C’è una differenza sostanziale tra difendere la libertà artistica e celebrare un messaggio. È una distinzione che merita di essere ribadita dopo la vittoria a un talent canoro nazionale di un brano che contiene l’espressione «fanculo ai Carabinieri».
Il punto non è censurare la creatività o limitare la libertà di espressione dei giovani artisti. L’arte, per sua natura, provoca, racconta e spesso rompe gli schemi. Ma una cosa è consentire che un’opera esista, altra è decidere di premiarla, consacrandola davanti a milioni di spettatori e trasformandola in un modello di successo.
La riflessione assume un significato ancora più profondo nel giorno in cui l’Italia ricorda il 34° anniversario della strage di via D’Amelio, simbolo del sacrificio di chi ha dedicato la propria vita alla difesa della legalità. In una giornata che richiama il valore delle istituzioni e il prezzo pagato da tanti servitori dello Stato, stride la scelta di incoronare un brano che contiene un insulto rivolto a una delle istituzioni più rappresentative del Paese.
Ai giovani dovremmo trasmettere il valore del rispetto, della legalità e della convivenza civile. Non perché le Forze dell’Ordine siano immuni dalle critiche, in uno Stato democratico ogni istituzione può e deve essere oggetto di confronto, ma perché un conto è criticare, un altro è trasformare l’offesa in un messaggio da applaudire e premiare.
Ogni giorno donne e uomini in divisa affrontano rischi concreti per garantire la sicurezza dei cittadini, far rispettare la legge e difendere i principi democratici. Tra loro c’era anche il brigadiere Carlo Legrottaglie, ucciso senza pietà al termine di un inseguimento, a pochi giorni dalla pensione, dopo una vita dedicata al servizio dello Stato.
Per questo, la vittoria di un brano che inneggia all’insulto verso i Carabinieri non può essere liquidata come una semplice provocazione artistica. È una scelta culturale che rischia di trasmettere un messaggio profondamente diseducativo, soprattutto se indirizzato a un pubblico giovane.

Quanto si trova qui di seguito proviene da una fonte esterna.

(* ===== verification/K8s.v ===== *)
(** * Helpers of the Kubernetes libraries

    Functions of apimachinery and controller-runtime that several components
    call: each is a field of a class with the laws its documentation gives, and
    an executable instance. *)

From S2P Require Import Prelude GoLib Constants Api.
#[local] Open Scope Z_scope.

(** ** apimachinery *)

Class ApiMachinery := {
  (** [SetStatusCondition] updates the condition of that type, or adds it. *)
  SetStatusCondition : list Condition → Condition → list Condition;
  SetStatusCondition_same conds c :
    find_condition (cond_Type c) (SetStatusCondition conds c) = Some c;
  SetStatusCondition_other conds c typ :
    typ ≠ cond_Type c → find_condition typ (SetStatusCondition conds c) = find_condition typ conds;
  (** [DeepEqual] holds only of equal statuses. *)
  Semantic_DeepEqual : MySQLClusterStatus → MySQLClusterStatus → bool;
  Semantic_DeepEqual_eq a b : Semantic_DeepEqual a b = true ↔ a = b;
  (** "true when the conditionType is present and set to ConditionFalse". *)
  IsStatusConditionFalse : list Condition → string → bool;
  IsStatusConditionFalse_spec conds typ :
    IsStatusConditionFalse conds typ = true ↔
    ∃ c, find_condition typ conds = Some c ∧ cond_Status c = ConditionFalse
}.

(** A concrete instance: replace in place, or append. *)
Fixpoint set_condition (conds : list Condition) (c : Condition) : list Condition :=
  match conds with
  | [] => [c]
  | d :: rest => if cond_Type d =s cond_Type c then c :: rest else d :: set_condition rest c
  end.

#[refine] Definition apimachinery_inplace : ApiMachinery :=
  {| SetStatusCondition := set_condition; Semantic_DeepEqual a b := bool_decide (a = b);
     IsStatusConditionFalse conds typ :=
       match find_condition typ conds with
       | Some c => bool_decide (cond_Status c = ConditionFalse)
       | None => false
       end |}.
Proof.
  - intros conds c. induction conds as [|d conds IH]; simpl.
    + rewrite find_condition_cons. by rewrite String.eqb_refl.
    + destruct (cond_Type d =s cond_Type c) eqn:E; rewrite find_condition_cons;
        [by rewrite String.eqb_refl|by rewrite E].
  - intros conds c typ Hne. induction conds as [|d conds IH]; simpl.
    + rewrite find_condition_cons. by apply not_eq_sym, String.eqb_neq in Hne as ->.
    + destruct (cond_Type d =s cond_Type c) eqn:E; rewrite !find_condition_cons; [|by rewrite IH].
      bool_cases. rewrite E. by apply not_eq_sym, String.eqb_neq in Hne as ->.
  - intros a b. apply bool_decide_eq_true.
  - intros conds typ. destruct (find_condition typ conds) as [c|]; [|naive_solver].
    rewrite bool_decide_eq_true. naive_solver.
Defined.

(** ** Finalizers

    The finalizer helpers of controllerutil: "AddFinalizer adds the provided
    finalizer if not present", "RemoveFinalizer removes the provided finalizer
    if present", "ContainsFinalizer checks that the provided finalizer is
    present". *)
Class Finalizers := {
  AddFinalizer : string → list string → list string;
  RemoveFinalizer : string → list string → list string;
  ContainsFinalizer : string → list string → bool;
  AddFinalizer_spec f g l : g ∈ AddFinalizer f l ↔ g = f ∨ g ∈ l;
  RemoveFinalizer_spec f g l : g ∈ RemoveFinalizer f l ↔ g ≠ f ∧ g ∈ l;
  ContainsFinalizer_spec f l : ContainsFinalizer f l = true ↔ f ∈ l
}.

#[refine] Definition finalizers_list : Finalizers := {|
  AddFinalizer f l := if bool_decide (f ∈ l) then l else l ++ [f];
  RemoveFinalizer f l := filter (λ g, g ≠ f) l;
  ContainsFinalizer f l := bool_decide (f ∈ l)
|}.
Proof.
  - intros f g l. case_bool_decide; [|rewrite elem_of_app, list_elem_of_singleton]; naive_solver.
  - intros f g l. by rewrite list_elem_of_filter.
  - intros f l. apply bool_decide_eq_true.
Defined.

Definition set_Finalizers (l : list string) (m : Meta) : Meta :=
  {| meta_Name := meta_Name m; meta_Namespace := meta_Namespace m; meta_UID := meta_UID m;
     meta_Labels := meta_Labels m; meta_Annotations := meta_Annotations m;
     meta_Generation := meta_Generation m; meta_DeletionTimestamp := meta_DeletionTimestamp m;
     meta_Finalizers := l; meta_OwnerReferences := meta_OwnerReferences m |}.

(** ** Storage classes *)

Record StorageClass := {
  sc_Name : string;
  sc_Annotations : gmap string string;
  sc_AllowVolumeExpansion : option bool
}.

La libertà di espressione resta un valore irrinunciabile. Ma altrettanto irrinunciabile è la responsabilità di chi seleziona, promuove e premia contenuti destinati a milioni di persone. Perché ogni premio non è soltanto un riconoscimento artistico: è anche un messaggio su ciò che una società decide di valorizzare.
E quando viene premiato un insulto rivolto a chi ogni giorno serve lo Stato, a volte pagando con la propria vita, il rischio è che non perda soltanto il rispetto per un’uniforme. A perdere è il senso stesso della legalità, della convivenza civile e del rispetto delle istituzioni su cui si fonda una democrazia.